Numa corrida de Formula 3, com jovens pilotos que disputam tudo por tudo, sem saberem onde podem ceder, para não passarem por timoratos, uma carambola reclama uma vida. Um garoto de 18 anos, perseguindo o seu sonho do automobilismo. A noticia da morte do neerlandês Dilano van't Hoff, depois de uma carambola na pista de Spa-Francochamps, numa corrida de suporte das 24 Horas de Spa, abalou as ideias de segurança do automobilismo.
As circunstâncias do acidente mortal são assustadoramente semelhantes ao acidente de Antoine Hubert, na Formula 2, em 2019. Uma carambola entre a Radillon e a Kemmel, entre os pilotos Joshua Dufek, Emerson Fittipaldi Jr., Adam Fitzgerald, Enzo Scionti e van't Hoff, resultou no pior. Ele bateu na entrada da Kemmel e Fitzgerald bateu nele na temerosa batida em T. A pior de todas.
A corrida foi imediatamente cancelada e todas as corridas ao redor das 24 Horas foram anuladas. E os pilotos de Formula 1, assim que souberam do acidente mortal, no Red Bull Ring, não deixaram de dar os seus tributos ao jovem caído.
Contudo, de uma certa forma, temos de falar do elefante na sala. Aliás, dois elefantes.
Spa-Francochamps é uma pista desafiadora. Tem excelentes curvas e os fãs respeitam isso. Contudo, a rapidez de uma curva como a sequência Eau Rouge-Radillon é inevitavelmente perigosa, e anda-se a ver demasiadas carambolas nos últimos anos naquele local. E ainda por cima, assistimos ao segundo acidente mortal em menos de cinco anos. E nem falamos das diversas carambolas, em diversas categorias, desde a Endurance até à W Series. E quase todos foram assustadores.
Daí se pergunta: que fazer? Pedir aos pilotos que andem mais lentamente? Discipliná-los? Peçam isso a garotos de 16, 17 ou 18 anos, que desde os seus tempos de kart lhes dizem a frase do Ayrton Senna: "se cedes, se não procuras por aquela oportunidade, não és piloto". São seres ultracompetitivos, nunca levantarão o pé porque sim. Porque estão na idade onde os acidentes acontecem aos outros.

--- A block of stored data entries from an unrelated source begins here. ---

(** ** Interleavings *)

(** Inverting a computation that returned. *)
Ltac ret_inv H :=
  lazymatch type of H with
  | obind ?m _ = Ret _ =>
    let x := fresh "x" in let E := fresh "E" in
    destruct m as [x| | |] eqn:E; cbn [obind] in H; [ret_inv H|discriminate H..]
  | match ?x with _ => _ end = Ret _ => first [is_var x; destruct x; ret_inv H|idtac]
  | Ret _ = Ret _ => injection H; clear H; intros; subst
  | _ => idtac
  end.

Section interleavings.
Context {A P S : Type} `{PageAllocator A} `{FilesystemDriver P S}.
Variable junk : list Z.
Variable data : Z.

Local Notation state := (kernel A P S).

Definition running (k : state) (cur : Z) : Prop := exists p, zget (procs k) cur = Some p /\ p_state p = RUNNING.

(** The steps of the system between releases of the table lock.  The process
    that goes to sleep, yields or exits hands the lock to the scheduler, which
    releases it.  [fork] is a step, and can also be interrupted after each part of
    [allocproc]: it goes on with the slot it has taken, which nobody else
    changes.  [kill] is not among them: it breaks what [wait] relies on
    ([kill_loses_wakeup]); the steps with it are [tstep]. *)
Inductive pstep : state -> state -> Prop :=
| step_fork cur r k k' : running k cur -> nextpid k < 2^31 - 1 -> fork junk data cur k = Ret (r, k') -> pstep k k'
| step_alloc cur r k k' : running k cur -> nextpid k < 2^31 - 1 -> alloc_slot k = Ret (r, k') -> pstep k k'
| step_stack i p r k k' : zget (procs k) i = Some p -> p_state p = EMBRYO -> alloc_stack junk i k = Ret (r, k') -> pstep k k'
| step_fork_rest cur parent np p r k k' : running k cur -> zget (procs k) cur = Some parent -> zget (procs k) np = Some p -> p_state p = EMBRYO ->
    fork_rest junk data cur parent np k = Ret (r, k') -> pstep k k'
| step_exit cur status k k' : running k cur -> exit cur status k = Ret k' -> pstep k (with_lock k' false)
| step_wait fuel cur r k k' : running k cur -> wait junk fuel cur (with_lock k true) = Ret (r, k') -> pstep k (with_lock k' false)
| step_sleep cur c lk k k' : running k cur -> (forall i, c <> ChanProc i) ->
    sleep cur c (Some true) k = Ret (lk, k') -> pstep k (with_lock k' false)
| step_resume cur lk k k' : running k cur -> sleep_resume cur None (with_lock k true) = Ret (lk, k') -> pstep k (with_lock k' false)
| step_yield cur k k' : running k cur -> yield cur k = Ret k' -> pstep k (with_lock k' false)
| step_schedule i k k' : scheduler_pick i (with_lock k true) = Ret k' -> pstep k (with_lock k' false)
| step_wakeup c k k' : wakeup c k = Ret k' -> pstep k k'
| step_grow cur n r k k' : running k cur -> growproc junk cur n k = Ret (r, k') -> pstep k k'.
Record chain_ok (q : VirtioQueue) (r : request) : Prop := {
  chain_head : zget (q_desc q) (r_head r) = Some (Desc (r_hdr r) 16 VIRTQ_DESC_F_NEXT (r_data r));
  chain_data : zget (q_desc q) (r_data r) = Some (Desc (r_dest r) (u32 (512 * r_count r)) (data_flags (r_type r)) (r_stat r));
  chain_stat : zget (q_desc q) (r_stat r) = Some (Desc (r_status r) 1 VIRTQ_DESC_F_WRITE 0)
}.

(** The sizes the driver sets up; that of the queue is a power of two, as the
    device requires. *)
Record queue_ok (q : VirtioQueue) : Prop := {
  q_size_range : 0 < q_size q <= VIRTIO_QUEUE_SIZE_MAX;
  q_size_power : 2 ^ 16 mod q_size q = 0;
  q_desc_len : zlen (q_desc q) = VIRTIO_QUEUE_SIZE_MAX;
  q_avail_len : zlen (avail_ring q) = VIRTIO_QUEUE_SIZE_MAX;
  q_used_len : zlen (used_ring q) = VIRTIO_QUEUE_SIZE_MAX
}.

(** The requests in the queue, apart from each other; the other descriptors are
    free. *)
Record chains (q : VirtioQueue) (rs : list request) : Prop := {
  c_ids : NoDup (rs ≫= ids);
  c_range : Forall (fun i => 0 <= i < q_size q) (rs ≫= ids);
  c_chain : Forall (chain_ok q) rs;
  c_free j d : 0 <= j < q_size q -> zget (q_desc q) j = Some d -> j ∉ (rs ≫= ids) -> d_addr d = 0;
  c_addrs : NoDup (rs ≫= addrs);
  c_nonzero : Forall (fun a => 0 < a < 2 ^ 32) (rs ≫= addrs)
}.

Lemma chains_perm q rs rs' : rs ≡ₚ rs' -> chains q rs -> chains q rs'.
Proof.
  intros Hp [C1 C2 C3 C4 C5 C6]. constructor.
  - by rewrite <- Hp.
  - by rewrite <- Hp.
  - by rewrite <- Hp.
  - intros j d Hj Hd Hn. eapply C4; [done|done|]. by rewrite Hp.
  - by rewrite <- Hp.
  - by rewrite <- Hp.
Qed.

(** Every request has three descriptors of its own. *)
Lemma chains_bound q rs : chains q rs -> 0 < q_size q -> 3 * zlen rs <= q_size q.
Proof.
  intros [C1 C2 _ _ _ _] Hs. assert (Hl : length (rs ≫= ids) = (3 * length rs)%nat).
  { clear. induction rs as [|r rs IH]; [done|]. rewrite bind_cons, length_app, IH. cbn. lia. }
  assert (Hsub : rs ≫= ids ⊆ seqZ 0 (q_size q)).
  { intros i Hi. eapply Forall_forall in C2; [|done]. apply elem_of_seqZ. lia. }
  assert (length (rs ≫= ids) <= length (seqZ 0 (q_size q)))%nat as Hle.
  { apply NoDup_incl_length; [by apply NoDup_ListNoDup|]. intros i Hi%list_elem_of_In. apply list_elem_of_In. by apply Hsub. }
  rewrite Hl, length_seqZ in Hle. unfold zlen. lia.
Qed.

(** ** The operations on the queue *)

(** Descriptors [ds] changed at the indices [l] only. *)
Definition same_desc (l : list Z) (ds ds' : list VirtqDesc) : Prop := zlen ds' = zlen ds /\ forall j, j ∉ l -> zget ds' j = zget ds j.

Lemma same_desc_trans l l' ds1 ds2 ds3 : same_desc l ds1 ds2 -> same_desc l' ds2 ds3 -> same_desc (l ++ l') ds1 ds3.
Proof. intros [L1 H1] [L2 H2]. split; [lia|]. intros j Hj. rewrite elem_of_app in Hj. rewrite H2, H1; tauto. Qed.

Lemma zset_desc ds j d : 0 <= j < zlen ds -> exists ds', zset ds j d = Some ds' /\ same_desc [j] ds ds' /\ zget ds' j = Some d.
Proof.
  intros Hj. rewrite zset_Some by done. eexists. split; [done|]. split; [split; [apply zlen_insert|]|by apply zget_insert_eq].
  intros i Hi. apply zget_insert_ne; [|lia]. by intros ->; apply Hi, list_elem_of_singleton.
Qed.

Lemma zset_desc_inv ds j d ds' : zset ds j d = Some ds' -> 0 <= j < zlen ds /\ same_desc [j] ds ds' /\ zget ds' j = Some d.
Proof.
  intros E. assert (0 <= j < zlen ds) as Hj.
  { unfold zset in E. unfold zlen. repeat case_match; simplify_eq; lia. }
  split; [done|]. destruct (zset_desc ds j d Hj) as (ds2 & E2 & H2). by simplify_eq.
Qed.

Lemma find_desc_inv n ds : forall j k, find_desc n j ds = Ret (Some k) -> j <= k < j + Z.of_nat n /\ exists d, zget ds k = Some d /\ d_addr d = 0.
Proof.
  induction n as [|n IH]; intros j k; cbn [find_desc]; [done|]. destruct (zget ds j) as [d|] eqn:E; cbn [of_option obind]; [|done].
  destruct (Z.eqb_spec (d_addr d) 0); [intros [= <-]; split; [lia|by exists d]|]. intros [Hk Hd]%IH. split; [lia|done].
Qed.

(** Allocation gives different descriptors that were free. *)
Lemma alloc_desc_inv num : forall q l q', virtio_alloc_desc num q = Ret (Some l, q') ->
  length l = num /\ NoDup l /\ Forall (fun j => 0 <= j < q_size q /\ exists d, zget (q_desc q) j = Some d /\ d_addr d = 0) l /\
  exists ds, q' = with_desc q ds /\ same_desc l (q_desc q) ds.
Proof.
  induction num as [|num IH]; intros q l q'; cbn [virtio_alloc_desc].
  { intros [= <- <-]. split; [done|]. split; [constructor|]. split; [constructor|]. exists (q_desc q). split; [by destruct q|done]. }
  destruct (find_desc _ _ _) as [[j|]| | |] eqn:Ef; cbn [obind]; try done. apply find_desc_inv in Ef as [Hj (d & Hd & Ha)]. rewrite Hd. cbn [of_option obind].
  destruct (zset _ j _) as [ds|] eqn:Es; cbn [of_option obind]; [|done]. apply zset_desc_inv in Es as (Hjl & Hsame & Hnew).
  destruct (virtio_alloc_desc num _) as [[r q1]| | |] eqn:Er; cbn [obind]; try done. destruct r as [l'|]; cbn; [|done]. intros [= <- <-].
  apply IH in Er as (Hl & Hnd & Hf & ds' & -> & Hs'). cbn [with_desc q_desc q_size] in *.
  assert (Hnj : j ∉ l').
  { intros Hin. eapply Forall_forall in Hf; [|done]. destruct Hf as (_ & d' & Hd' & Ha'). rewrite Hnew in Hd'. injection Hd' as <-. done. }
  split; [cbn; lia|]. split; [by apply NoDup_cons|]. split.
  - apply Forall_cons_2; [split; [lia|by exists d]|]. eapply Forall_impl; [apply Forall_and; split; [exact Hf|apply (Forall_forall (fun i => i ∈ l')); auto]|].
    intros i [(Hi & d' & Hd' & Ha') Hin]. split; [done|]. exists d'. split; [|done]. rewrite <- Hd'. symmetry. apply Hsame.
    intros ->%list_elem_of_singleton. done.
  - exists ds'. split; [done|]. by apply (same_desc_trans [j] l' _ ds).
Qed.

Resta o segundo elefante na sala: o circuito, dizendo melhor, a curva. Aquela é "a" curva, a que todos querem fazer a fundo, a tal que todos lhes disseram que separavam os campeões do resto. Mas, conhecendo eu a história dos pilotos que já passaram por ela, lembro-me de algo que aconteceu em 1999, com os carros da BAR, Jacques Villeneuve e Ricardo Zonta, quando decidiram fazer aquela curva a fundo. Ambos acabaram com os carros destruídos, vítimas de despiste. Felizmente, saíram ilesos, mas quando se têm uma atitude destas, a alternativa é mexer na curva.
E se calhar, tem de ser. Por muitos "paliativos" que tentem colocar naquela curva, parece que a única solução é redesenha-la. Mas, como sabem, os conservadores detestam isso. Não querem. Preferem até que os pilotos morram a tirar a "essência" do automobilismo, ou algo assim. Claro, já se mexeu no passado - recordemos o que foi feito em 1994, e a modificação foi criticada pelos espectadores e pilotos. Mas com todos estes acidentes e mortes, qual é a alternativa? Abrandar? Já vimos, eles não farão isso. E encolher os ombros e dizer "a vida continua", também não é solução.
Aliás, já esta tarde, Lance Stroll já disse que é hora de mexerem na curva:
“Não é justo o que aconteceu, e aquela curva tem de ser analisada e alterada, porque perdemos dois jovens talentos em cinco anos, tem de ser alterada. Vamos para lá dentro de algumas semanas, e é horrível o que aconteceu hoje. Perdemos um membro da família das corridas. Precisamos de pensar seriamente no que fazer com aquela curva, porque nunca é divertido passar por lá, sempre que lá passamos colocamos as nossas vidas em risco. Hoje vimos algo de mau acontecer. Não está certo.”
A minha sensação é que a solução está diante dos olhos, mas não querem olhar. Se calhar só acontecerá com algo mais mediático. Temo eu.